In fact, DHA is so essential to a child’s development that if a mother and infant are deficient in it, the child’s nervous system and immune system may never fully develop, and it can cause a lifetime of unexplained emotional, learning, and immune system disorders.
Furthermore, during pregnancy, the constant drain on a mother’s DHA reserves can easily lead to a deficiency which has been linked to preeclampsia (pregnancy-related high blood pressure), premature delivery and postpartum depression.

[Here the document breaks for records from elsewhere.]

Definition cluster_setJobs (c : Cluster) (jobs : list Job) : Cluster :=
  mkCluster (cluster_restics c) jobs (cluster_recoveries c) (cluster_events c)
    (cluster_workloads c) (cluster_rbac c) (cluster_queue c) (cluster_requeues c)
    (cluster_reported c).
Definition cluster_setRecoveries (c : Cluster) (recs : list Recovery) : Cluster :=
  mkCluster (cluster_restics c) (cluster_jobs c) recs (cluster_events c)
    (cluster_workloads c) (cluster_rbac c) (cluster_queue c) (cluster_requeues c)
    (cluster_reported c).
Definition cluster_addEvent (c : Cluster)
    (e : ObjectReference * EventType * EventReason) : Cluster :=
  mkCluster (cluster_restics c) (cluster_jobs c) (cluster_recoveries c)
    (cluster_events c ++ [e])
    (cluster_workloads c) (cluster_rbac c) (cluster_queue c) (cluster_requeues c)
    (cluster_reported c).
Definition cluster_setQueue (c : Cluster) (q : list string) (n : gmap string Z)
    : Cluster :=
  mkCluster (cluster_restics c) (cluster_jobs c) (cluster_recoveries c)
    (cluster_events c) (cluster_workloads c) (cluster_rbac c) q n
    (cluster_reported c).
Definition cluster_report (c : Cluster) (err : error) : Cluster :=
  mkCluster (cluster_restics c) (cluster_jobs c) (cluster_recoveries c)
    (cluster_events c) (cluster_workloads c) (cluster_rbac c) (cluster_queue c)
    (cluster_requeues c) (cluster_reported c ++ [err]).

Definition fakeCluster : Handler Cluster :=
  fun o =>
    match o as o' return Cluster -> Resp o' * Cluster with
    | Restics_Get ns name => fun c =>
        match list_find (fun x => x.1 = ns /\ Restic_Name x.2 = name)
                (cluster_restics c) with
        | Some (_, (_, r)) => (inl r, c)
        | None => (inr (notFound name), c)
        end
    | SetRecoveryStatusPhase rec phase => fun c =>
        (tt, cluster_setRecoveries c
               (map (fun r => if sameRecovery r rec then setPhase phase r else r)
                  (cluster_recoveries c)))
    | recorder_Event ref ty reason _ => fun c =>
        (tt, cluster_addEvent c (ref, ty, reason))
    | recorder_Eventf ref ty reason _ _ => fun c =>
        (tt, cluster_addEvent c (ref, ty, reason))
    | ensureRecoveryRBAC _ _ => fun c => (cluster_rbac c, c)
    | Jobs_Create ns job => fun c =>
        if jobExists c ns (Job_Name job) then (inr (alreadyExists (Job_Name job)), c)
        else
          let stored := mkJob (Job_Name job) ns (Job_OwnerReferences job)
                          (Job_PodSpec job) in
          (inl stored, cluster_setJobs c (cluster_jobs c ++ [stored]))
    | Workload_Get client ns name => fun c =>
        if bool_decide ((client, ns, name) ∈ cluster_workloads c) then (None, c)
        else (Some (notFound name), c)
    | recIndexer_GetByKey key => fun c =>
        match list_find (fun r => MetaNamespaceKeyFunc (ObjRecovery r) = inl key)
                (cluster_recoveries c) with
        | Some (_, r) => ((Some r, None), c)
        | None => ((None, None), c)
        end
    | recQueue_Get => fun c =>
        match cluster_queue c with
        | key :: rest => ((key, false), cluster_setQueue c rest (cluster_requeues c))
        | [] => (("", true), c)
        end
    | recQueue_Done _ => fun c => (tt, c)
    | recQueue_Forget key => fun c =>
        (tt, cluster_setQueue c (cluster_queue c) (delete key (cluster_requeues c)))
    | recQueue_NumRequeues key => fun c =>
        (default 0 (cluster_requeues c !! key), c)
    | recQueue_Add key => fun c =>
        if bool_decide (key ∈ cluster_queue c) then (tt, c)
        else (tt, cluster_setQueue c (cluster_queue c ++ [key]) (cluster_requeues c))
    | recQueue_AddRateLimited key => fun c =>
        let n := default 0 (cluster_requeues c !! key) in
        let q := if bool_decide (key ∈ cluster_queue c) then cluster_queue c
                 else cluster_queue c ++ [key] in
        (tt, cluster_setQueue c q (<[key := n + 1]> (cluster_requeues c)))
    | runtime_HandleError err => fun c => (tt, cluster_report c err)
    | Log _ _ _ => fun c => (tt, c)
    end.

Omega 3 During Pregnancy & Breastfeeding Mothers
While a baby is in the womb, the brain grows more rapidly than in any other stage of infant or child development. This is why it is so important for a pregnant mother to supplement her diet with brain-building omega 3 fatty acids found in fish oil. Make sure it is a pharmaceutical grade fish oil, high in the active ingredients, EPA and DHA (at the very least it should contain 200mg DHA). Breastfeeding mothers also, should take a high dose of supplemental Omega 3’s, to not only meet her own body’s requirements, but those of her growing child also.
Omega-3 Fats for Children
The recommended daily intake of omega 3 fats is different for different age groups. For infants under 9 months of age, breast milk (from a healthy mother) is the perfect source of omega 3. For older infants and children, fatty fish like wild caught salmon, tuna or sardines provide excellent dietary sources of EPA and DHA omega-3 fats. Flaxseed oil, nuts, chia seeds and macadamia nut oil contain omega-3 fat in the form of ALA. But because a child may not be able to efficiently convert ALA to DHA and EPA, seafood sources of omega-3 are preferable.
For kids who refuse to eat fish, omega-3 supplements are available in oils, soft gel capsules and soft chews. These supplements are frequently flavoured to hide the fishy taste kids may find unpalatable. When looking for supplements, watch for the words “Safe Source” to guarantee the oil is third-party tested, certified for purity and free of environmental contaminants. Also consider supplements that do not contain artificial colours and sweeteners.
Dosage should be determined with the individual needs of the child in mind and only after consulting with the child’s doctor or other health care provider.